INFORMATION PROVIDED:
# # # #

(** ** Reading computations *)

(** In the world [w] the computation leaves the files alone, and returns [a] or
    an error; when every call succeeds it returns [a]. *)
Definition computes {A} (io : IO A) (w : World) (a : A) : Prop :=
  exists w' o, io w = (w', o) /\ w_files w' = w_files w /\ (o = inl a \/ exists e, o = inr e) /\
    (reliable w -> w' = w /\ o = inl a).

Lemma computes_ret {A} w (a : A) : computes (mret a) w a.
Proof. exists w, (inl a). by split_and!; [| |left|]. Qed.

Lemma computes_bind {A B} (m : IO A) (f : A -> IO B) w a b :
  computes m w a -> (forall w', w_files w' = w_files w -> computes (f a) w' b) -> computes (m ≫= f) w b.
Proof.
  intros (w1 & o & Hm & Hf & Ho & Hr) Hk. unfold computes, mbind, io_bind. rewrite Hm.
  destruct Ho as [-> |[e ->]].
  - destruct (Hk w1 Hf) as (w2 & o2 & Hm2 & Hf2 & Ho2 & Hr2). exists w2, o2. split_and!; [done|by rewrite Hf2|done|].
    intros Hw. destruct (Hr Hw) as [-> _]. by apply Hr2.
  - exists w1, (inr e). split_and!; [done|done|by right; exists e|]. intros Hw. by destruct (Hr Hw).
Qed.

Lemma computes_read path offset size w :
  computes (read_at (Some path) offset size) w (take (Z.to_nat size) (drop (Z.to_nat offset) (content_of path w))).
Proof.
  destruct (read_at (Some path) offset size w) as [w' o] eqn:E. exists w', o.
  destruct (read_at_spec _ _ _ _ _ _ E) as [Hf Ho]. split_and!; [done|done| |].
  - destruct o as [bytes|e]; [left; by rewrite (Ho bytes)|right; by exists e].
  - intros Hw. rewrite read_at_reliable in E by done. by injection E as <- <-.
Qed.

Lemma content_of_files path w w' : w_files w' = w_files w -> content_of path w' = content_of path w.
Proof. intros Hf. unfold content_of. by rewrite Hf. Qed.

(** The scan of a file is the scan of its bytes. *)
Lemma scan_record_computes path options position w :
  0 <= sp_offset position ->
  computes (scan_record (Some path) options (zlen (content_of path w)) position) w
    (scan_step options (content_of path w) position).
Proof.
  intros Ho. set (content := content_of path w). unfold scan_record, scan_step.
  set (bytes := drop (Z.to_nat (sp_offset position)) content).
  destruct (Z.ltb_spec (zlen content - sp_offset position) kRecordHeaderBytes) as [|Hrem]; [apply computes_ret|].
  assert (Hzl : zlen bytes = zlen content - sp_offset position).
  { unfold bytes, zlen in *. rewrite length_drop. unfold kRecordHeaderBytes in Hrem. lia. }
  eapply computes_bind; [apply computes_read|]. intros w1 Hf1. fold content bytes.
  assert (Hhl : zlen (take (Z.to_nat kRecordHeaderBytes) bytes) = kRecordHeaderBytes).
  { unfold zlen in *. rewrite length_take. unfold kRecordHeaderBytes in *. lia. }
  rewrite Hhl, Z.eqb_refl. cbn [negb].
  destruct (check_header _ _ _ _) as [|] eqn:Ec; [apply computes_ret|].
  apply first_stop_passed in Ec. apply Forall_cons in Ec as [Hroom Ec]. apply Forall_cons in Ec as [Hsmall _].
  cbn [fst] in *. apply Z.ltb_ge in Hroom, Hsmall. set (F := load_at 4 _ 0) in *.
  assert (Hmin : kMinRecordBytes = 60) by reflexivity.
  eapply computes_bind; [apply computes_read|]. intros w2 Hf2. rewrite (content_of_files path w w1) by done.
  fold content bytes.
  assert (Hfl : zlen (take (Z.to_nat (F + 4)) bytes) = F + 4).
  { unfold zlen in *. rewrite length_take. lia. }
  rewrite Hfl, Z.eqb_refl. cbn [negb]. destruct (check_frame _ _ _); apply computes_ret.
Qed.

Lemma scan_computes fuel path options position w :
  0 <= sp_offset position ->
  computes (scan fuel (Some path) options (zlen (content_of path w)) position) w
    (scan_bytes fuel options (content_of path w) position).
Proof.
  revert position w. induction fuel as [|fuel IH]; intros position w Ho; cbn [scan scan_bytes];
    destruct (zlen (content_of path w) <=? sp_offset position); try apply computes_ret.
  eapply computes_bind; [by apply scan_record_computes|]. intros w' Hf.
  destruct (scan_step options (content_of path w) position) as [next|stop] eqn:Es; [|apply computes_ret].
  rewrite <- !(content_of_files path w w') by done. apply IH.
  unfold scan_step in Es. repeat case_match; try done. injection Es as <-. unfold advance. cbn [sp_offset].
  apply first_stop_passed in H0. apply Forall_cons in H0 as [_ Hs]. apply Forall_cons in Hs as [Hs _].
  cbn [fst] in Hs. apply Z.ltb_ge in Hs. assert (kMinRecordBytes = 60) by reflexivity. lia.
Qed.

(** ** Inversion of the steps of an open *)

Lemma open_bind_inv {A B} (m : OpenIO A) (f : A -> OpenIO B) r w w' r' b :
  (m ≫= f) r w = (w', (r', inl b)) ->
  exists a r1 w1, m r w = (w1, (r1, inl a)) /\ f a r1 w1 = (w', (r', inl b)).
Proof.
  unfold mbind, open_bind. destruct (m r w) as [w1 [r1 [a|e]]]; [|done]. intros H. by exists a, r1, w1.
Qed.

Lemma open_call_inv {A} report (io : IO A) r w w' r' a :
  open_call report io r w = (w', (r', inl a)) -> io w = (w', inl a) /\ r' = r.
Proof. unfold open_call. destruct (io w) as [w1 [x|e]]; [|done]. by intros [= <- <- <-]. Qed.

Lemma open_report_inv f r w w' r' a : open_report f r w = (w', (r', inl a)) -> w' = w /\ r' = f r.
Proof. by intros [= <- <- _]. Qed.

Ltac open_step H :=
  let a := fresh "a" in let r1 := fresh "r" in let w1 := fresh "w" in let H1 := fresh "Hs" in
  apply open_bind_inv in H as (a & r1 & w1 & H1 & H).

Lemma computes_inv {A} (io : IO A) w a w' b :
  computes io w a -> io w = (w', inl b) -> b = a /\ w_files w' = w_files w.
Proof.
  intros (w1 & o & Hio & Hf & Ho & _) E. rewrite Hio in E. injection E as -> ->.
  split; [|done]. destruct Ho as [[= ->]|[e ?]]; done.
Qed.

(** ** The file header *)

Record header_ok (h : list Z) : Prop := {
  ho_length : length h = 24%nat;
  ho_magic : take 8 h = kStoreMagic;
  ho_crc : load_at 4 h 20 = crc32c (take 20 h);
  ho_version : load_at 4 h 8 = kStoreFormatVersion;
  ho_bytes : load_at 4 h 16 = kHeaderBytes;
}.

Lemma file_header_ok : header_ok file_header.
Proof. split; vm_compute; reflexivity. Qed.

Definition report_version (h : list Z) (r : RecoveryReport) : RecoveryReport :=
  report_set (rr_opened r) (rr_chain_intact r) (load_at 4 h 8) (rr_issue r) (rr_detail r) r.

Lemma check_store_header_ok h r w :
  header_ok h -> check_store_header h r w = (w, (report_version h r, inl tt)).
Proof.
  intros [Hl Hm Hc Hv Hb]. unfold check_store_header.
  assert (Hz : zlen h = kHeaderBytes) by (unfold zlen; by rewrite Hl).
  rewrite Hz, Hm, Hc, Hv, Hb, !Z.eqb_refl. cbn [negb orb]. rewrite bool_decide_false by (intros Hne; by apply Hne).
  unfold report_version. by rewrite Hv.
Qed.

Lemma check_store_header_inv h r w w' r' u :
  check_store_header h r w = (w', (r', inl u)) -> header_ok h /\ w' = w.
Proof.
  unfold check_store_header, open_fail, open_report.
  destruct (Z.eqb_spec (zlen h) kHeaderBytes) as [Hl|]; cbn [negb orb]; [|done].
  destruct (bool_decide_reflect (take 8 h <> kStoreMagic)) as [|Hm]; [done|]. apply dec_stable in Hm.
  destruct (Z.eqb_spec (load_at 4 h 20) (crc32c (take 20 h))); cbn [negb]; [|done].
  destruct (Z.eqb_spec (load_at 4 h 8) kStoreFormatVersion); cbn [negb]; [|done].
  destruct (Z.eqb_spec (load_at 4 h 16) kHeaderBytes); cbn [negb]; [|done].
  intros [= <- _ _]. split; [|done]. split; [|done..]. unfold zlen, kHeaderBytes in Hl. lia.
Qed.

(** ** The file after an open *)

(** A file is a log of some records behind an accepted header. *)
Definition log_file (h : list Z) (records : list LogRecord) : list Z := (h ++ frames start_position records)%list.

Definition records_ok (options : StoreOptions) (records : list LogRecord) : Prop :=
  Forall (record_fits options) records.

Lemma log_file_length h records :
  header_ok h -> zlen (log_file h records) = sp_offset (position_after start_position records).
Proof.
  intros [Hl _ _ _ _]. unfold log_file. rewrite zlen_app, frames_length.
  assert (zlen h = 24) as -> by (unfold zlen; by rewrite Hl).
  assert (sp_offset start_position = 24) as -> by reflexivity. lia.
Qed.

(** Truncation at the end of the log leaves the log. *)
Lemma file_truncate_inv path size w w' u :
  0 <= size <= zlen (content_of path w) ->
  file_truncate (Some path) size w = (w', inl u) ->
  w_files w' = <[path := take (Z.to_nat size) (content_of path w)]> (w_files w).
Proof.
  intros Hs. unfold file_truncate, mbind, io_bind. destruct (system_call "ftruncate" "" w) as [w1 [x|e]] eqn:E; [|done].
  apply system_call_files in E. intros [= <- _]. cbn [set_files w_files io_modify].
  rewrite (content_of_files path w w1), E by done. f_equal. apply overlay_nil.
  rewrite length_take. unfold zlen in Hs. lia.
Qed.

Lemma file_sync_inv handle w w' o : file_sync handle w = (w', o) -> w_files w' = w_files w.
Proof. destruct handle; [apply system_call_files|]. by intros [= <- _]. Qed.

Lemma content_of_insert path c w (files : gmap string (list Z)) :
  w_files w = <[path := c]> files -> content_of path w = c.
Proof. intros Hf. unfold content_of. by rewrite Hf, lookup_insert_eq. Qed.

(** The scan of a file passes over exactly these records. *)
Definition scan_reaches (options : StoreOptions) (content : list Z) (records : list LogRecord) : Prop :=
  exists stopped, scan_bytes (Z.to_nat (zlen content)) options content start_position =
    (position_after start_position records, stopped).

(** What a load of arbitrary bytes returns. *)
Record loaded (path : string) (options : StoreOptions) (w w' : World) (s : Store) (h : list Z)
    (records : list LogRecord) (tail : list Z) : Prop := {
  ld_header : header_ok h;
  ld_records : records_ok options records;
  ld_before : content_of path w = (log_file h records ++ tail)%list;
  ld_after : content_of path w' = log_file h records;
  ld_others : forall p, p <> path -> w_files w' !! p = w_files w !! p;
  ld_store : s = opened_store (Some path) options (position_after start_position records);
  ld_scan : scan_reaches options (content_of path w) records;
}.

Lemma repair_inv path options position stopped r w w' r' u :
  0 <= sp_offset position <= zlen (content_of path w) ->
  (stopped = None -> sp_offset position = zlen (content_of path w)) ->
  repair (Some path) options position stopped r w = (w', (r', inl u)) ->
  content_of path w' = take (Z.to_nat (sp_offset position)) (content_of path w) /\
  (forall p, p <> path -> w_files w' !! p = w_files w !! p).
Proof.
  intros Ho Hnone. destruct stopped as [stop|]; cbn [repair].
  - destruct (negb _); [done|]. intros H. open_step H. apply open_report_inv in Hs as [-> ->].
    open_step H. apply open_call_inv in Hs as [Ht ->]. apply open_call_inv in H as [Hsync ->].
    apply file_truncate_inv in Ht; [|done]. apply file_sync_inv in Hsync. split.
    + apply (content_of_insert path _ _ (w_files w)). by rewrite Hsync.
    + intros p Hp. rewrite Hsync, Ht. by apply lookup_insert_ne.
  - intros H. apply open_report_inv in H as [-> _]. split; [|done]. rewrite Hnone by done. symmetry. apply take_ge.
    unfold zlen. lia.
Qed.

Lemma load_store_sound path options r w w' r' s :
  Forall is_u8 (content_of path w) ->
  load_store (Some path) options (zlen (content_of path w)) r w = (w', (r', inl s)) ->
  exists h records tail, loaded path options w w' s h records tail.
Proof.
  intros Hu8. set (content := content_of path w) in *. unfold load_store.
  destruct (Z.ltb_spec (zlen content) kHeaderBytes) as [|Hlen]; [done|]. intros H.
  open_step H. apply open_call_inv in Hs as [Hread ->].
  destruct (computes_inv _ _ _ _ _ (computes_read path 0 kHeaderBytes w) Hread) as [Ea Hf]. fold content in Ea.
  open_step H. apply check_store_header_inv in Hs as [Hh ->].
  open_step H. apply open_call_inv in Hs as [Hscan ->].
  assert (Hc1 : content_of path w0 = content) by (by apply content_of_files).
  pose proof (scan_computes (Z.to_nat (zlen content)) path options start_position w0 ltac:(done)) as Hcomp.
  rewrite Hc1 in Hcomp. destruct (computes_inv _ _ _ _ _ Hcomp Hscan) as [-> Hf2]. clear Hcomp.
  destruct (scan_bytes _ options content start_position) as [final stopped] eqn:Eb.
  pose proof Eb as Eb'.
  apply scan_bytes_sound in Eb as (records & tail & Hdrop & -> & Hfits & Hus & Hend); [|done|done].
  open_step H. apply open_report_inv in Hs as [-> ->]. open_step H.
  open_step H. apply open_report_inv in Hs0 as [-> ->]. injection H as <- <- <-.
  assert (Hsplit : content = (log_file a records ++ tail)%list).
  { unfold log_file. rewrite <- app_assoc, <- Hdrop, Ea. symmetry. apply take_drop. }
  assert (Hoff : sp_offset (position_after start_position records) = zlen (log_file a records))
    by (by rewrite log_file_length).
  assert (Hc2 : content_of path w1 = content) by (rewrite <- Hc1; by apply content_of_files).
  exists a, records, tail. apply repair_inv in Hs as [Hafter Hothers].
  - split; [done|done|done| | |done|by exists stopped].
    + rewrite Hafter, Hc2, Hoff, Hsplit. unfold zlen. rewrite Nat2Z.id. apply take_app_length.
    + intros p Hp. rewrite Hothers, Hf2, Hf by done. done.
  - rewrite Hc2, Hoff, Hsplit, zlen_app. pose proof (zlen_nonneg tail). pose proof (zlen_nonneg (log_file a records)). lia.
  - intros ->. rewrite Hc2, Hoff, Hsplit, Hend; [by rewrite app_nil_r|done|].
    assert (sp_offset start_position = 24) as -> by done. pose proof (zlen_nonneg content). lia.
Qed.

(** ** The whole open *)

Lemma temporary_ne path : temporary_of path <> path.
Proof.
  unfold temporary_of. intros H. apply (f_equal String.length) in H.
  assert (Hl : forall a b, String.length (a +:+ b) = (String.length a + String.length b)%nat).
  { intros a b. induction a as [|c a IH]; [done|]. exact (f_equal S IH). }
  rewrite Hl in H. cbn in H. lia.
Qed.
Lemma store_rewrite_cases new m m' o :
  sane_options (st_options (ma_store m)) -> is_Some (w_files (ma_world m) !! so_path (st_options (ma_store m))) ->
  store_rewrite new m = (m', o) -> rewrite_case new m m' o /\ later (ma_world m) (ma_world m').
Proof.
  intros Hsane Hexists. unfold store_rewrite, ma_fail. set (options := st_options (ma_store m)) in *.
  set (path := so_path options) in *.
  assert (Hstay : forall e, rewrite_case new m m (inr e)).
  { intros e. pose proof (rewrite_refused new m e (ma_world m)) as H. destruct m. by apply H. }
  destruct (st_closed (ma_store m)); [by intros [= <- <-]|].
  destruct (st_replayed (ma_store m)) eqn:Er; cbn [negb]; [|by intros [= <- <-]].
  destruct (write_temporary options new (ma_world m)) as [w1 o1] eqn:Et. pose proof (write_temporary_later _ _ _ _ _ Et) as Hl1.
  apply write_temporary_spec in Et as [He1 Hfin]; [|done]. fold path in He1, Hfin.
  destruct o1 as [final|e]; [|intros [= <- <-]; by split; [apply rewrite_refused|]].
  destruct (Hfin final eq_refl) as (-> & Hok & Hctmp). clear Hfin.
  pose proof (temporary_ne path) as Hne.
  destruct (atomic_replace _ _ w1) as [w2 o2] eqn:Ea. pose proof (atomic_replace_later _ _ _ _ _ Ea) as Hl2.
  assert (Hdead : forall e, o2 = inr e -> steady (ma_world m) -> dead w2).
  { intros e -> Hs. eapply atomic_replace_failed; [|exact Ea]. by eapply steady_later. }
  apply atomic_replace_inv in Ea as [(e & -> & Hf2)|[-> Hf2]].
  - destruct (remove_file _ w2) as [w3 o3] eqn:Erm. pose proof (remove_file_later _ _ _ _ Erm) as Hl3.
    apply remove_file_inv in Erm.
    assert (He3 : elsewhere (temporary_of path) (ma_world m) w3).
    { intros p Hp. destruct Erm as [-> | ->]; rewrite ?lookup_delete_ne, Hf2 by done; by apply He1. }
    destruct Hexists as [c Hc].
    assert (Hp3 : w_files w3 !! path = Some c) by (by rewrite He3 by (by apply not_eq_sym)).
    destruct (file_open path true true false w3) as [w4 o4] eqn:Eo. pose proof (file_open_later _ _ _ _ _ _ _ Eo) as Hl4.
    destruct (file_open_dead _ _ _ _ _ _ _ ltac:(by eexists) Eo) as [Hdo _].
    destruct (file_open_same _ _ _ _ _ _ _ _ Hp3 Eo) as [Hf4 Hfd].
    assert (He4 : elsewhere (temporary_of path) (ma_world m) w4)
      by (etransitivity; [exact He3|by apply elsewhere_same]).
    assert (Hl : later (ma_world m) w4) by (do 3 (etransitivity; [eassumption|]); done).
    assert (Hd3 : steady (ma_world m) -> dead w3) by (intros Hs; eapply dead_later; [exact Hl3|by eapply Hdead]).
    destruct o4 as [fd|e4]; intros [= <- <-]; (split; [|done]).
    + rewrite (Hfd fd eq_refl). apply rewrite_restored; [done|]. intros Hs. by destruct (Hdo (Hd3 Hs)).
    + apply rewrite_detached; [done| |done]. intros Hs. eapply dead_later; [exact Hl4|by apply Hd3].
  - assert (Hp2 : w_files w2 !! path = Some (log_file file_header new)).
    { rewrite Hf2, lookup_delete_ne, lookup_insert_eq by done. by rewrite Hctmp. }
    destruct (file_open path true true false w2) as [w3 o3] eqn:Eo. pose proof (file_open_later _ _ _ _ _ _ _ Eo) as Hl3.
    destruct (file_open_dead _ _ _ _ _ _ _ ltac:(by eexists) Eo) as [_ Hdo].
    destruct (file_open_same _ _ _ _ _ _ _ _ Hp2 Eo) as [Hf3 Hfd].
    assert (Hl : later (ma_world m) w3) by (do 2 (etransitivity; [eassumption|]); done).
    destruct o3 as [fd|e3]; intros [= <- <-]; (split; [|done]).
    + rewrite (Hfd fd eq_refl). apply rewrite_done; [done|]. by rewrite Hf3.
    + apply rewrite_stale; [done|by rewrite Hf3| |done]. intros Hs. eapply Hdo; [|done|done].
      eapply steady_later; [|exact Hs]. transitivity w1; done.
Qed.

# # # #

TRY IT: Starting at the line above that holds "w_files w = <[path" and ending at the line that holds "Definition scan_reaches (options", transcribe each line exactly and include no other lines.

COMPLETED EXERCISE:
  w_files w = <[path := c]> files -> content_of path w = c.
Proof. intros Hf. unfold content_of. by rewrite Hf, lookup_insert_eq. Qed.

(** The scan of a file passes over exactly these records. *)
Definition scan_reaches (options : StoreOptions) (content : list Z) (records : list LogRecord) : Prop :=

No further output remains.